── LISTED ENTRIES
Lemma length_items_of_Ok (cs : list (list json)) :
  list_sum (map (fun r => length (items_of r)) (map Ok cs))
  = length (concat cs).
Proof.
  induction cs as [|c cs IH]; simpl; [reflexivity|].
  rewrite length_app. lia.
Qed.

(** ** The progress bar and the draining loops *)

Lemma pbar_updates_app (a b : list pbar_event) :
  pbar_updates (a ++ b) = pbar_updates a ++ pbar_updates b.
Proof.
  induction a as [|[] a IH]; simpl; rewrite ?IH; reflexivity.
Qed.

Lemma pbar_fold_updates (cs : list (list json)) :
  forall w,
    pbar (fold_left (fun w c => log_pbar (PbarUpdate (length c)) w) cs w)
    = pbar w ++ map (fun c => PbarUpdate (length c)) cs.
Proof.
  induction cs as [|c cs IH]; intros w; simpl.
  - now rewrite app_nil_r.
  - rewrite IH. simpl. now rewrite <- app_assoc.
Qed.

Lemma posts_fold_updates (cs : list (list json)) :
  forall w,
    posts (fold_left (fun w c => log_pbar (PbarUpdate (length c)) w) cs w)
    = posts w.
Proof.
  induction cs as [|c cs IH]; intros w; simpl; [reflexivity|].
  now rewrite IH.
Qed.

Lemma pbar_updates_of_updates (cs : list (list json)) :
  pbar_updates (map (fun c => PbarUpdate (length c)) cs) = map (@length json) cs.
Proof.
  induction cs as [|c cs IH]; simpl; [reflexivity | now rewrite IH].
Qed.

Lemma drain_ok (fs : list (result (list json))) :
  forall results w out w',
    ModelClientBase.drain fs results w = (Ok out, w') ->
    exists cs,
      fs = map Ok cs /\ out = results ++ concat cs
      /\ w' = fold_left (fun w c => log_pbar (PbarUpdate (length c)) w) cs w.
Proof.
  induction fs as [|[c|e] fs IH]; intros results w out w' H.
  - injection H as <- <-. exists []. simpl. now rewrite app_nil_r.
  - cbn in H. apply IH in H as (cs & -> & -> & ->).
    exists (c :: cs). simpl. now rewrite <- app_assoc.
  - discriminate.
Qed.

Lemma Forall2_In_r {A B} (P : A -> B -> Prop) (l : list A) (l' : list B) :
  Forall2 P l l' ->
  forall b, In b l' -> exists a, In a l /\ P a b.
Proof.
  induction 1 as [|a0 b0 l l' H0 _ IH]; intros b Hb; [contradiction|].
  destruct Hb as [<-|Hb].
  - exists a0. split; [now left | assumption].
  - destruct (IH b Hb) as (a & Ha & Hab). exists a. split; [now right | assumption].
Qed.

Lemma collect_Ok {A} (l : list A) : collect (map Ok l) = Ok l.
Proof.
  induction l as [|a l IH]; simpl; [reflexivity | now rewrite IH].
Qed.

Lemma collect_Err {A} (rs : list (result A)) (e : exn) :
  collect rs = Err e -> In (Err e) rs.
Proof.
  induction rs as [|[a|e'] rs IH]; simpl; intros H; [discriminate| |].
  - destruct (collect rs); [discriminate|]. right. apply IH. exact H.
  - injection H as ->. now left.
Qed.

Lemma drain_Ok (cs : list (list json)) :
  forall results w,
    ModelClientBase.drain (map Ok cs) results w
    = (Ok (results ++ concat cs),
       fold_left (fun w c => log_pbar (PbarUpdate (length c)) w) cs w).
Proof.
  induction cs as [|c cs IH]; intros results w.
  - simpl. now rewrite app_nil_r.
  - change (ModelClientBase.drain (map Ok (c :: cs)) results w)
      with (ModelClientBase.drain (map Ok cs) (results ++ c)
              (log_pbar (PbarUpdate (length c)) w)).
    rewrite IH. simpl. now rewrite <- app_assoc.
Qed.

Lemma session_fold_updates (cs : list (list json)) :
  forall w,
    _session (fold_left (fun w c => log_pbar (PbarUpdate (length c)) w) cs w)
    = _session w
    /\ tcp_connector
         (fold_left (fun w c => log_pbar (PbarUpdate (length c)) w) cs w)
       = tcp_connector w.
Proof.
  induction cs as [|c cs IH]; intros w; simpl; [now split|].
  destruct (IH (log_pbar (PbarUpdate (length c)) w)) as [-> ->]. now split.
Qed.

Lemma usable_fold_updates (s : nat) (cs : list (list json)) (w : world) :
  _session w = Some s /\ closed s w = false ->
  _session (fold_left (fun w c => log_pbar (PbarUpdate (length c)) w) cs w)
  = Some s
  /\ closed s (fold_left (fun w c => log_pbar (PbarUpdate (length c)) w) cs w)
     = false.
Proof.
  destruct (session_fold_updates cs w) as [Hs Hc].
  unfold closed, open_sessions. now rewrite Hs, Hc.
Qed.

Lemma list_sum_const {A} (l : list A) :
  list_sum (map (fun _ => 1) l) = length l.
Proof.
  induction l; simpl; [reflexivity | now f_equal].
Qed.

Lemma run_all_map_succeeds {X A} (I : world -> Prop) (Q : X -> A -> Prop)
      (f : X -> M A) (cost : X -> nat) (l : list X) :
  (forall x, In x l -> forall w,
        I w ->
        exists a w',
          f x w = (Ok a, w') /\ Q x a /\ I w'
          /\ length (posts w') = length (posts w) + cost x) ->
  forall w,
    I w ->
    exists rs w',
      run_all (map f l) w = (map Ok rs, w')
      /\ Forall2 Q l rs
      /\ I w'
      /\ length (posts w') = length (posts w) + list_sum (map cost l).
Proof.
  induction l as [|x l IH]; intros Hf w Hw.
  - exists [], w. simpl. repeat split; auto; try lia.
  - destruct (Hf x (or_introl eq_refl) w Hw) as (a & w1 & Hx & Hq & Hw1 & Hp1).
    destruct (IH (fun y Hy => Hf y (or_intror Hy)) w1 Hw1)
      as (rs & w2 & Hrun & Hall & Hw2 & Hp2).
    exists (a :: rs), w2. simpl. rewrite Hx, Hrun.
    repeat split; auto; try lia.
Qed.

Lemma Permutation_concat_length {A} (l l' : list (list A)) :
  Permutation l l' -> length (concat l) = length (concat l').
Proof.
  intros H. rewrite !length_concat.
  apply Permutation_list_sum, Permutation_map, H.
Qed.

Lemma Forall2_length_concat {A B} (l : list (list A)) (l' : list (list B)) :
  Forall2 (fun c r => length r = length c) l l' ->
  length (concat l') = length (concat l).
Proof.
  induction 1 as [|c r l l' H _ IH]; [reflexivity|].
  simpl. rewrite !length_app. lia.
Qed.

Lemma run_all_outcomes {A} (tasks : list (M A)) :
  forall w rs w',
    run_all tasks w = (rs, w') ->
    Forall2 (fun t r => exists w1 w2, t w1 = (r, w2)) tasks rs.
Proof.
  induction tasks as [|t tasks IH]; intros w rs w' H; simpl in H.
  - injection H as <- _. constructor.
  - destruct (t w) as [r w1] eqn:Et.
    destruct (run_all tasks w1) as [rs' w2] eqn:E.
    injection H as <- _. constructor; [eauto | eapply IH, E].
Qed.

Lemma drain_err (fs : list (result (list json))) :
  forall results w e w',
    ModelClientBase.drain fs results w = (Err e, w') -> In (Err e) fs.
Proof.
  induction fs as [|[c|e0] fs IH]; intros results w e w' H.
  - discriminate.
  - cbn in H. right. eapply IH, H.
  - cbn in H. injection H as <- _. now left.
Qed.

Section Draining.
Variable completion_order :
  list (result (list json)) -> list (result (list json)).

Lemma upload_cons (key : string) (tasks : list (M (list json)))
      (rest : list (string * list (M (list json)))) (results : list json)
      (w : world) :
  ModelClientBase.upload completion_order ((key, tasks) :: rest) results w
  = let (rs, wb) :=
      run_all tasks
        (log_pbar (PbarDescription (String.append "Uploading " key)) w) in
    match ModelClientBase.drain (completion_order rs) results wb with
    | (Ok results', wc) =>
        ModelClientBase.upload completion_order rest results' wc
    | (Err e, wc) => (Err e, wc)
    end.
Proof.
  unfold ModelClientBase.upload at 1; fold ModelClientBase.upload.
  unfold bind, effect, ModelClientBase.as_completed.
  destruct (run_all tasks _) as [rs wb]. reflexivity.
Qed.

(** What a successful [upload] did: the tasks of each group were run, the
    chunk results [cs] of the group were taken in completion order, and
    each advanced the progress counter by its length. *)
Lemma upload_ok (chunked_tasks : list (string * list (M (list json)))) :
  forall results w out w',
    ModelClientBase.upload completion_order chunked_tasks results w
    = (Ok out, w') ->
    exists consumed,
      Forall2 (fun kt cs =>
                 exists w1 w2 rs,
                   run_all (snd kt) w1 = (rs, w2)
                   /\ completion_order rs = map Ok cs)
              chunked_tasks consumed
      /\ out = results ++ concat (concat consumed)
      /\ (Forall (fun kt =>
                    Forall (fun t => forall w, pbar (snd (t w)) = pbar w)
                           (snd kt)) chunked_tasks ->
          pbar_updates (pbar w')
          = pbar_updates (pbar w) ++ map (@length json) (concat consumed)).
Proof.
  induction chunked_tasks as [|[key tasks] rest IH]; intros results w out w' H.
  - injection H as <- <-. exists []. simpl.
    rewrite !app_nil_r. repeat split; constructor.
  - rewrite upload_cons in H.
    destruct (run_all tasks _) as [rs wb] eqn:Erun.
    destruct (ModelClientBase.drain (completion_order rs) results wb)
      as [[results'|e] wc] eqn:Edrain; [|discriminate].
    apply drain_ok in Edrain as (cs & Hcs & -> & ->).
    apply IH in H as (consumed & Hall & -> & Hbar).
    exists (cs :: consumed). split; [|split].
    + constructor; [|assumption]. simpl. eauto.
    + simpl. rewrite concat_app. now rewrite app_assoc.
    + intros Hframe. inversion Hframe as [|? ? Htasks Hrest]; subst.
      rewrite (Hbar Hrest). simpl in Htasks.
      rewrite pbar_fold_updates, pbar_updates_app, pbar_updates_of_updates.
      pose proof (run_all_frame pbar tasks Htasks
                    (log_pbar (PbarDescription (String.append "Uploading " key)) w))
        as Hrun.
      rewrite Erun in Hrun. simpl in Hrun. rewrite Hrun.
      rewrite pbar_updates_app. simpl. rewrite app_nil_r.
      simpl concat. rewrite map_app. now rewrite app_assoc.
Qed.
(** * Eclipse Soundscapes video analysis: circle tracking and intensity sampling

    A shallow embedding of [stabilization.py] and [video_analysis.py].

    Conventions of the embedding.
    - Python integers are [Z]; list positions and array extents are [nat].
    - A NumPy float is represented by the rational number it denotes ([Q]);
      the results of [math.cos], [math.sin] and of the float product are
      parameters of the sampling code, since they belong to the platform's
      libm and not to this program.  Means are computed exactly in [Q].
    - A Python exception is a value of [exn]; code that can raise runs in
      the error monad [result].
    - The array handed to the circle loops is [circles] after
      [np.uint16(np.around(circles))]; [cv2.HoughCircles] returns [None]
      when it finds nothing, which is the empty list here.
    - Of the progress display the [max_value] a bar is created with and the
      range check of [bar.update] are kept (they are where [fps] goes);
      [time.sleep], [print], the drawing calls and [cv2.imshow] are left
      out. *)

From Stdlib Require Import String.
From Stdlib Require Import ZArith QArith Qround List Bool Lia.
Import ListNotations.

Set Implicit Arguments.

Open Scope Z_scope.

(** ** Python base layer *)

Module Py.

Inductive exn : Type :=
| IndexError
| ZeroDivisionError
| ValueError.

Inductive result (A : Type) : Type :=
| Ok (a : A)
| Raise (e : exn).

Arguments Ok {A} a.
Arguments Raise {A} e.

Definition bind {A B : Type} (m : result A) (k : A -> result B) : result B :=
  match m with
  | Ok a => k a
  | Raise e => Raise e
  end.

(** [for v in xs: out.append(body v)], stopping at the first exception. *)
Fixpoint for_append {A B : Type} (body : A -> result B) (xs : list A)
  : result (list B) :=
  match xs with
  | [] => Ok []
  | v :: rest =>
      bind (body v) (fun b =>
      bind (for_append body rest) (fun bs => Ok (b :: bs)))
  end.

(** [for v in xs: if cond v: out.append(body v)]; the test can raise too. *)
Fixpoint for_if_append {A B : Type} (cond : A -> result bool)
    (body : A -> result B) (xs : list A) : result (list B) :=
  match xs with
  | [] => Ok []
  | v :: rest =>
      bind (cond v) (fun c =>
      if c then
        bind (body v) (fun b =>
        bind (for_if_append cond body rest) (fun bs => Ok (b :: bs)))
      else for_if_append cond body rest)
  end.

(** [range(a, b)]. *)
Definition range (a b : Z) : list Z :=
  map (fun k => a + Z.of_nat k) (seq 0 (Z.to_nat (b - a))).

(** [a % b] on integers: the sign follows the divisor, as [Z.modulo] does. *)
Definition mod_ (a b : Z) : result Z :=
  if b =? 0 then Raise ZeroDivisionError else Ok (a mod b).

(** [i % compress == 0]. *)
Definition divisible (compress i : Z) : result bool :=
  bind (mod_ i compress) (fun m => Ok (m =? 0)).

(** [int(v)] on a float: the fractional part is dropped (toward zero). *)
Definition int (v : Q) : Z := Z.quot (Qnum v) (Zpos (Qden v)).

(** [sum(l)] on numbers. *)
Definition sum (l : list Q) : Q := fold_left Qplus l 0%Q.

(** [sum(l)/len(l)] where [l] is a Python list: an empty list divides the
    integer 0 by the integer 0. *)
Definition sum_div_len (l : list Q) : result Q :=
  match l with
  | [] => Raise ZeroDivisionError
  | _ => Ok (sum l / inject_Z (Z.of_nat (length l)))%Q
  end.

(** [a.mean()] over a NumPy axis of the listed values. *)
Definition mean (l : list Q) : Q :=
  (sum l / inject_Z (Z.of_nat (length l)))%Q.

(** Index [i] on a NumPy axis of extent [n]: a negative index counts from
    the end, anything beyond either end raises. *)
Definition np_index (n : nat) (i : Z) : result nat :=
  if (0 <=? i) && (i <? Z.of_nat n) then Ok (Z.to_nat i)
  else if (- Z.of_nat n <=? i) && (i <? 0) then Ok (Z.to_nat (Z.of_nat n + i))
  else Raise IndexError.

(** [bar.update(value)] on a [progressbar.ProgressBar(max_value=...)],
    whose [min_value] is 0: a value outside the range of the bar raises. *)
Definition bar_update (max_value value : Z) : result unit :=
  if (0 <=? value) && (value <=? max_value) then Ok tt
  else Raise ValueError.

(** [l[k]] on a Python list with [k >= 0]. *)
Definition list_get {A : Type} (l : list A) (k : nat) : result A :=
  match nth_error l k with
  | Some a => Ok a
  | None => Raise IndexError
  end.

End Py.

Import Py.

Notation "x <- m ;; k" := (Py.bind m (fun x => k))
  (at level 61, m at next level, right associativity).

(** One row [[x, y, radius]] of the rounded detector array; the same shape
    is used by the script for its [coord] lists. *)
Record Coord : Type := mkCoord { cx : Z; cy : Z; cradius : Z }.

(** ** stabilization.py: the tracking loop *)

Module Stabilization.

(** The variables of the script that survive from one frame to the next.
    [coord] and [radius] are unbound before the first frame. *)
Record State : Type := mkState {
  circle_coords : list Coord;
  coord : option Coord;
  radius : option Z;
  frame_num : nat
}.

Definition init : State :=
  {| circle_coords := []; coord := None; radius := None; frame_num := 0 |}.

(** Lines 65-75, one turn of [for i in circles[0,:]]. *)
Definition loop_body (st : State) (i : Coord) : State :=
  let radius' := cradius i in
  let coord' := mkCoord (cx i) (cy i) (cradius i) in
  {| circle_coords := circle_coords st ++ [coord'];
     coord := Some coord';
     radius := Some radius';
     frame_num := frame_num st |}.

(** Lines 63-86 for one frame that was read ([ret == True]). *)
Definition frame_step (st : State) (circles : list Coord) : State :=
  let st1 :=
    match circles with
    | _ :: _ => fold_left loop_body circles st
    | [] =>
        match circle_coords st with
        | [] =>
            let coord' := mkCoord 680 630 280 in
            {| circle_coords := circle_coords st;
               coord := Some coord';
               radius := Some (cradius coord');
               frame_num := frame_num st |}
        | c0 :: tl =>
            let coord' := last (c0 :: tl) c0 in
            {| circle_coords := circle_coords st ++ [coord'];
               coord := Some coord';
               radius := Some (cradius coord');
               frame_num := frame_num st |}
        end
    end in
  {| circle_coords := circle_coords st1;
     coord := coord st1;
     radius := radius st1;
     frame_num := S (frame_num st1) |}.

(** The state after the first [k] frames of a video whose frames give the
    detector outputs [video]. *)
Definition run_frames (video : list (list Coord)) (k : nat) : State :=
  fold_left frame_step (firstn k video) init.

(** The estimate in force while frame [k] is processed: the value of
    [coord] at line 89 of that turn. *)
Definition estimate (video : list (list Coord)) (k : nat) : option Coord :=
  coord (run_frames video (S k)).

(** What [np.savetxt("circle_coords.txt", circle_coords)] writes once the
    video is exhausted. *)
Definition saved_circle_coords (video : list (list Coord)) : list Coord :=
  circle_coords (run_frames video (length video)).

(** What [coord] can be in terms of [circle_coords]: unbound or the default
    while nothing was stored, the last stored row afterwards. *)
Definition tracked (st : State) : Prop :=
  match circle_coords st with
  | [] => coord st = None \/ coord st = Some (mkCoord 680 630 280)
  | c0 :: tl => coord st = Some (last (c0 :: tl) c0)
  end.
────
TASK DESCRIPTION. In the listing above, find the line containing "Section Draining." and the line containing "match ModelClientBase.drain (completion_order", then retype both and every line between them exactly, with nothing else.

FINISHED EXERCISE.
Section Draining.
Variable completion_order :
  list (result (list json)) -> list (result (list json)).

Lemma upload_cons (key : string) (tasks : list (M (list json)))
      (rest : list (string * list (M (list json)))) (results : list json)
      (w : world) :
  ModelClientBase.upload completion_order ((key, tasks) :: rest) results w
  = let (rs, wb) :=
      run_all tasks
        (log_pbar (PbarDescription (String.append "Uploading " key)) w) in
    match ModelClientBase.drain (completion_order rs) results wb with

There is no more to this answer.